6.1    Subject of the Offer

        Deutsche Telekom hereby offers to all T-Online Shareholders to purchase and acquire, on the terms set forth in the Offer Document, all registered shares with no par value of T-Online International AG, each share with a proportionate amount of EUR 1.00 in the registered share capital (ISIN DE0005557706/WKN 555770) for a purchase price of EUR 8.99 per T-Online Share in cash (the "Purchase Price").

        According to information provided by T-Online, 319,036,699 T-Online Shares are currently held by T-Online Shareholders other than the Bidder (corresponding to approximately 26.07% of the current capital stock and the current voting rights). According to information provided by T-Online, T-Online does not currently hold any T-Online Shares.

        The Offer also applies to T-Online Shares which may be acquired through the exercise of stock options under the Stock Option Plans before the expiration of the Acceptance Period. However, it does not relate to the (unexercised) option rights on T-Online Shares under the Stock Option Plans. As a result of the exercise of stock options under the Stock Option Plans, the total number of T-Online Shares that can be tendered into the Offer may be increased before the end of the Acceptance Period (as defined in Section 6.3.1 of the Offer Document) up to 322,065,493.

6.2    No Conditions

        The Offer is not subject to any conditions.

6.3    Acceptance Period

6.3.1    Beginning and Ending of Acceptance Period

        The period for accepting the Offer ("Acceptance Period") begins on 26 November 2004 with the publication of the Offer Document on the Internet at www.telekom.de/tender-offer and the announcement in the Börsen-Zeitung that the Offer Document can be obtained free of charge from Dresdner Bank AG, Jürgen-Ponto-Platz 1, 60301 Frankfurt am Main, Germany, fax +49-69-91509810.

        The Acceptance Period ends on

        The Offer may only be accepted within the Acceptance Period or extended acceptance period, as described below.

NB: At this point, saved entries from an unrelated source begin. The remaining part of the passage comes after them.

(** * code-review-agent: the unified-diff decomposition engine

    A shallow embedding of [CodeAnalyzer] (parseGitDiff, parseFileInfo,
    extractLineNumbers) and of the per-file loop of [PRReviewService]
    (reviewPR, reviewFile, parseAnalysisToComments), with the properties of
    the specification stated over it.

    Conventions of the embedding.
    - A JavaScript string is a sequence of code units; a Rocq [string] stands
      for a string all of whose code units are below 256.
    - A JavaScript number that the code only ever uses as an integer (line
      numbers, counters, indices) is a [Z]; this is exact as long as the
      values stay below 2^53.
    - [forEach] over an array is a [fold_left] over the list of its elements,
      the mutated locals being the accumulator; [push] appends at the end. *)

From Stdlib Require Import String Ascii List ZArith Lia Bool Arith.
From Stdlib Require Import DecimalString.
From Stdlib Require Import Sorted.
From Stdlib Require DecimalNat DecimalFacts.
Import ListNotations.

Local Open Scope string_scope.
Local Open Scope Z_scope.

(* ================================================================== *)
(** * JavaScript string primitives *)
(* ================================================================== *)

Module JS.

(** [s.startsWith(p)] *)
Definition startsWith (s p : string) : bool := String.prefix p s.

(** [s.includes(p)]: [p] occurs somewhere in [s]. *)
Fixpoint includes (s p : string) : bool :=
  startsWith s p ||
  match s with
  | EmptyString => false
  | String _ s' => includes s' p
  end.

(** The line feed, the separator of [split('\n')] and [join('\n')]. *)
Definition LF : ascii := "010"%char.
Definition CR : ascii := "013"%char.

(** [s.split('\n')]: the pieces between the line feeds; the empty string
    splits into one empty piece. *)
Fixpoint split_lines (s : string) : list string :=
  match s with
  | EmptyString => [EmptyString]
  | String c s' =>
      if Ascii.eqb c LF then EmptyString :: split_lines s'
      else match split_lines s' with
           | [] => [String c EmptyString]
           | l :: ls => String c l :: ls
           end
  end.
(** * Anchor boxes for detection: a shallow embedding of
      [pytorch_segmentation_detection/utils/detection.py]

    Conventions of the embedding.

    - A float tensor of shape (N, 4) is a [list bbox]; a row is the record
      [bbox] with the four columns [c0 .. c3].  A tensor of shape (N, M) is a
      [list (list R)], a long tensor of shape (N,) a [list Z] or [list nat]
      (indices), a byte mask a [list bool].
    - Float arithmetic is read over the reals [R]: rounding, overflow,
      infinities and NaN are outside the model.  The one place where
      rounding decides whether the code raises, the product in the loop of
      [get_anchor_boxes_sizes], carries the binary64 threshold below which
      a number rounds to zero.
    - Python-level exceptions ([math.sqrt] of a negative number, a float
      division by zero, an index out of range, a reduction over an empty
      dimension) are results [None].
    - [tensor.max(dim)] is the scan of the CPU kernel: the running maximum
      is replaced only by a strictly greater entry; it raises on a reduced
      dimension of size zero.  A tensor of shape (N, M) being the list of
      its N rows, the size M travels with the call.
    - The code is given twice: by value (modules [Geometry], [Anchors],
      [Encode], [Padding]) and over an explicit store of tensor objects
      (module [Store]), where allocation, in-place assignment and aliasing
      are visible. *)

From Stdlib Require Import Reals Lra Lia ZArith List Bool.
Import ListNotations.

Open Scope R_scope.

(** ** Rows and columns *)

Record bbox : Type := mkbox { c0 : R; c1 : R; c2 : R; c3 : R }.

(** Comparison of a float with a float, as a byte. *)
Definition ltb (x y : R) : bool := if Rlt_dec x y then true else false.

(** ** Geometry primitives *)

Module Geometry.

(** [t.clone(); t[:, 0] = s[:, 0] + s[:, 2] * 0.5; t[:, 1] = s[:, 1] + s[:, 3] * 0.5] *)
Definition convert_bbox_topleft_xywh_tensor_to_center_xywh (t : list bbox) : list bbox :=
  map (fun b => mkbox (c0 b + c2 b * 0.5) (c1 b + c3 b * 0.5) (c2 b) (c3 b)) t.

Definition convert_bbox_center_xywh_tensor_to_xyxy (t : list bbox) : list bbox :=
  map (fun b => mkbox (c0 b - c2 b * 0.5) (c1 b - c3 b * 0.5)
                      (c0 b + c2 b * 0.5) (c1 b + c3 b * 0.5)) t.

Definition convert_bbox_topleft_xywh_tensor_to_xyxy (t : list bbox) : list bbox :=
  map (fun b => mkbox (c0 b) (c1 b) (c0 b + c2 b) (c1 b + c3 b)) t.

Definition convert_bbox_center_xywh_tensor_to_topleft_xywh (t : list bbox) : list bbox :=
  map (fun b => mkbox (c0 b - c2 b * 0.5) (c1 b - c3 b * 0.5) (c2 b) (c3 b)) t.

(** [torch.clamp(x, min=m)] *)
Definition clamp_min (x m : R) : R := if Rlt_dec x m then m else x.

(** One entry of [compute_bboxes_ious]: the pair (row of group 1, row of
    group 2) after broadcasting. *)
Definition iou_entry (a b : bbox) : R :=
  let top_left_x := Rmax (c0 a) (c0 b) in
  let top_left_y := Rmax (c1 a) (c1 b) in
  let bottom_right_x := Rmin (c2 a) (c2 b) in
  let bottom_right_y := Rmin (c3 a) (c3 b) in
  let width := clamp_min (bottom_right_x - top_left_x) 0 in
  let height := clamp_min (bottom_right_y - top_left_y) 0 in
  let intersections_bboxes_areas := width * height in
  let bboxes_group_1_areas := (c2 a - c0 a) * (c3 a - c1 a) in
  let bboxes_group_2_areas := (c2 b - c0 b) * (c3 b - c1 b) in
  intersections_bboxes_areas /
    (bboxes_group_1_areas + bboxes_group_2_areas - intersections_bboxes_areas).

Definition compute_bboxes_ious (g1 g2 : list bbox) : list (list R) :=
  map (fun a => map (fun b => iou_entry a b) g2) g1.

End Geometry.

Import Geometry.

(** ** Option as the exception monad *)

Definition obind {A B : Type} (o : option A) (f : A -> option B) : option B :=
  match o with Some x => f x | None => None end.

Notation "x <- e ;; k" := (obind e (fun x => k))
  (at level 61, e at next level, right associativity).

Fixpoint mapM {A B : Type} (f : A -> option B) (l : list A) : option (list B) :=
  match l with
  | [] => Some []
  | x :: l' => y <- f x ;; ys <- mapM f l' ;; Some (y :: ys)
  end.
(* ===== verification/_CoqProject ===== *)
-Q . S2P
Prelude.v
GoBase.v
Sharding.v
OrderNumberGen.v
Effects.v
Xid.v
Sql.v
Redis.v
RushRecord.v
RushStore.v
RushGet.v
RushSpec.v
RushRefine.v
RushRun.v
RushDemo.v
Base64.v
PurchaseToken.v
FreezeToken.v
PayService.v
ProgramDB.v
RefundRule.v
SeatAssign.v
RedisZ.v
SeatDB.v
SeatStore.v
SeatLedger.v
SeatDemo.v
SeatFreeze.v
SeatFreezeDemo.v
SeatLocks.v
OrderDB.v
OrderRepo.v
OrderPaging.v
OrderFlow.v
OrderCreate.v
OrderLife.v
ProgramService.v
OrderAnswers.v
OrderQuery.v
OrderEvents.v
OrderConsume.v
OrderHandlers.v
OrderTopic.v
OrderLiveness.v
DelayTask.v
OrderOutbox.v
OrderClosing.v
ProgramCache.v
ProgramAdmin.v
ProgramRules.v
ProgramDemo.v
Preheat.v
PreheatDemo.v
ProgramQuery.v
RushOpening.v
SaleDemo.v
UserDB.v
UserService.v
UserAccounts.v
Gateway.v
UserApi.v
OrderPerf.v
OrderApi.v
PayApi.v
ProgramApi.v
McpTools.v
CacheSubscriber.v
SubscriberDemo.v
TokenBuyers.v
UserDemo.v
OrderDemo.v
OrderClosingDemo.v
OrderTopicDemo.v
TokenDemo.v
OrderApiDemo.v
PayApiDemo.v
ProgramApiDemo.v
SeatByProgram.v
Lemma ParseOrderNumber_pack wall t db tb w s :
  0 <= t < 2 ^ 31 -> 0 <= db < 32 -> 0 <= tb < 32 -> 0 <= w < 1024 -> 0 <= s < 4096 ->
  0 < pack t db tb w s -> t <= unix_sec wall - orderNumberEpoch + 604800 ->
  ParseOrderNumber wall (pack t db tb w s) = Ok (mkParts t db tb w s).
Proof.
  intros Ht Hdb Htb Hw Hs Hpos Hwall. unfold ParseOrderNumber.
  change timePartShift with 32. change dbGeneShift with 27.
  change tableGeneShift with 22. change workerIDShift with 12.
  destruct (pack_fields t db tb w s Ht Hdb Htb Hw Hs) as (-> & -> & -> & -> & ->).
  destruct (Z.leb_spec (pack t db tb w s) 0); [lia|].
  unfold isOldFormatOrderNumber. change maxOrderTimePart with (2 ^ 31 - 1).
  destruct (Z.ltb_spec t 0); [lia|]. destruct (Z.ltb_spec (2 ^ 31 - 1) t); [lia|]. cbn [orb].
  destr_if; bool_norm; [lia|done].
Qed.

End Codec.

Module Routes.
Import Slot Codec.

Definition RouteStatusStable : string := "stable".
Definition WriteModeShardPrimary : string := "shard_primary".

(** The sentinel every error of route_map.go wraps. *)
Inductive route_err := ErrRouteNotFound | ErrInvalidRouteEntry | ErrRouteVersionMissing.

#[global] Instance route_err_eq_dec : EqDecision route_err.
Proof. solve_decision. Defined.

Record Route := mkRoute {
  r_LogicSlot : Z; r_DBKey : string; r_TableSuffix : string;
  r_Version : string; r_WriteMode : string; r_Status : string }.

Record RouteEntry := mkEntry {
  Version : string; e_LogicSlot : Z; DBKey : string; TableSuffix : string;
  Status : string; WriteMode : string }.

Record RouteMap := mkRouteMap {
  currentVersion : string;
  entries : gmap string (gmap Z RouteEntry) }.

Definition isSupportedRouteStatus (status : string) : bool := bool_decide (status = RouteStatusStable).
Definition isSupportedWriteMode (mode : string) : bool := bool_decide (mode = WriteModeShardPrimary).

Definition allowedRouteStatusTransitions (from to : string) : bool :=
  bool_decide (from = RouteStatusStable) && bool_decide (to = RouteStatusStable).

Definition validateRouteStatusWriteMode (status writeMode : string) : result route_err unit :=
  if negb (bool_decide (status = RouteStatusStable)) then Err ErrInvalidRouteEntry
  else if negb (bool_decide (writeMode = WriteModeShardPrimary)) then Err ErrInvalidRouteEntry
  else Ok tt.

Definition validateRouteEntry (entry : RouteEntry) : result route_err unit :=
  if bool_decide (Version entry = "") || bool_decide (DBKey entry = "")
     || bool_decide (TableSuffix entry = "") then Err ErrInvalidRouteEntry
  else if (e_LogicSlot entry <? 0) || (logicSlotCount <=? e_LogicSlot entry) then Err ErrInvalidRouteEntry
  else if negb (isSupportedRouteStatus (Status entry)) then Err ErrInvalidRouteEntry
  else if negb (isSupportedWriteMode (WriteMode entry)) then Err ErrInvalidRouteEntry
  else _ ← validateRouteStatusWriteMode (Status entry) (WriteMode entry); Ok tt.

Definition ValidateRouteStatusTransition (from to : string) : result route_err unit :=
  if negb (isSupportedRouteStatus from) then Err ErrInvalidRouteEntry
  else if negb (isSupportedRouteStatus to) then Err ErrInvalidRouteEntry
  else if negb (allowedRouteStatusTransitions from to) then Err ErrInvalidRouteEntry
  else Ok tt.

(** [m[version][slot]] of a map of maps. *)
Definition entry_at (m : gmap string (gmap Z RouteEntry)) (version : string) (slot : Z)
  : option RouteEntry := m !! version ≫= fun es => es !! slot.

Definition put_entry (m : gmap string (gmap Z RouteEntry)) (e : RouteEntry)
  : gmap string (gmap Z RouteEntry) :=
  <[Version e := <[e_LogicSlot e := e]> (default ∅ (m !! Version e))]> m.

(** One turn of the loop of [NewRouteMap]. *)
Definition add_entry (m : gmap string (gmap Z RouteEntry)) (entry : RouteEntry)
  : result route_err (gmap string (gmap Z RouteEntry)) :=
  _ ← validateRouteEntry entry;
  let es := default ∅ (m !! Version entry) in
  match es !! e_LogicSlot entry with
  | Some _ => Err ErrInvalidRouteEntry
  | None => Ok (put_entry m entry)
  end.

Fixpoint add_entries (m : gmap string (gmap Z RouteEntry)) (es : list RouteEntry)
  : result route_err (gmap string (gmap Z RouteEntry)) :=
  match es with
  | [] => Ok m
  | e :: es => m' ← add_entry m e; add_entries m' es
  end.

Definition NewRouteMap (version : string) (es : list RouteEntry) : result route_err RouteMap :=
  if bool_decide (version = "") then Err ErrRouteVersionMissing
  else
    m ← add_entries ∅ es;
    match m !! version with
    | None => Err ErrRouteVersionMissing
    | Some _ => Ok (mkRouteMap version m)
    end.

(** The receiver may be a nil pointer. *)
Definition RouteByVersionAndSlot (m : option RouteMap) (version : string) (logicSlot : Z)
  : result route_err Route :=
  match m with
  | None => Err ErrRouteNotFound
  | Some m =>
      match entries m !! version with
      | None => Err ErrRouteNotFound
      | Some versionEntries =>
          match versionEntries !! logicSlot with
          | None => Err ErrRouteNotFound
          | Some entry =>
              Ok {| r_LogicSlot := e_LogicSlot entry; r_DBKey := DBKey entry;
                    r_TableSuffix := TableSuffix entry; r_Version := Version entry;
                    r_WriteMode := WriteMode entry; r_Status := Status entry |}
          end
      end
  end.
(* ===== verification/RushSpec.v ===== *)
(** * What the rush store promises: the abstract ledger of one show

    The abstract state keeps the attempts of a show, who holds an attempt or an
    order, and the quota of every ticket category.  The operations are the
    store's; [step] adds what happens without it: keys that expire on the server.
    The invariants are by induction on runs. *)
From Stdlib Require Import ZArith Lia Ascii String.
From stdpp Require Import base gmap sets list strings relations.
From S2P Require Import Prelude GoBase Effects RushRecord.
Open Scope string_scope.
Open Scope list_scope.
Open Scope Z_scope.

Inductive astate := Pending | Processing | Success | Failed.

#[global] Instance astate_eq_dec : EqDecision astate.
Proof. solve_decision. Defined.

Definition astate_text (s : astate) : string :=
  match s with
  | Pending => AttemptStatePending | Processing => AttemptStateProcessing
  | Success => AttemptStateSuccess | Failed => AttemptStateFailed
  end.

(** An attempt; times are Unix milliseconds. *)
Record attempt := mkAttempt {
  a_user : Z; a_program : Z; a_cat : Z; a_viewers : list Z; a_count : Z;
  a_saleEnd : Z; a_showEnd : Z; a_state : astate; a_reason : string;
  a_accepted : Z; a_finished : Z; a_processing : option Z; a_created : Z; a_transition : Z }.

Record rush := mkRush {
  attempts : gmap Z attempt;
  user_active : gmap Z Z; user_inflight : gmap Z Z;
  viewer_active : gmap Z Z; viewer_inflight : gmap Z Z;
  quota : gmap Z Z }.

Definition live (a : attempt) : bool := negb (bool_decide (a_state a = Failed)).

(** ** Operations *)

Definition set_each (vs : list Z) (o : Z) (m : gmap Z Z) : gmap Z Z :=
  foldl (fun m v => <[v := o]> m) m vs.
Definition del_each (vs : list Z) (m : gmap Z Z) : gmap Z Z := foldl (fun m v => delete v m) m vs.

Fixpoint first_of (m : gmap Z Z) (vs : list Z) : option Z :=
  match vs with
  | [] => None
  | v :: vs => match m !! v with Some o => Some o | None => first_of m vs end
  end.

Record admission := mkAdmission {
  ad_order : Z; ad_user : Z; ad_program : Z; ad_cat : Z; ad_viewers : list Z;
  ad_saleEnd : Z; ad_showEnd : Z; ad_now : Z }.

Definition ad_count (d : admission) : Z := Z.of_nat (length (ad_viewers d)).

Definition admitted_attempt (d : admission) : attempt :=
  mkAttempt (ad_user d) (ad_program d) (ad_cat d) (ad_viewers d) (ad_count d) (ad_saleEnd d)
    (ad_showEnd d) Pending "" (ad_now d) 0 None (ad_now d) (ad_now d).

6.3.2    Extension of Acceptance Period

        In accordance with § 21(1) sentence 1 WpÜG, the Bidder can amend the Offer. Any such amendment must be published without undue delay and no later than one Working Day before the expiration of the Acceptance Period, i.e. until 24:00 hours on 3 February 2005. If the amendment is published within the last two weeks before the expiration of the Acceptance Period, the acceptance period will be extended by two weeks. This will also apply if the amended offer is in breach of statutory provisions (§ 21(5) WpÜG).

        If during the Acceptance Period a public purchase or exchange offer to acquire T-Online Shares is made by a third party by publication of an offer document (a "Competing Offer") and if the Acceptance Period for the Offer would otherwise expire before the expiration of the acceptance period for the Competing Offer, the expiration of the acceptance period for the Offer will be the same as the expiration of the acceptance period for the Competing Offer. This will also apply if the Competing Offer is amended or prohibited or is in breach of statutory provisions (§ 22(2) WpÜG).

        If the acceptance period is extended on one or both of the above grounds, it will be designated as the "Extended Acceptance Period" in the Offer Document.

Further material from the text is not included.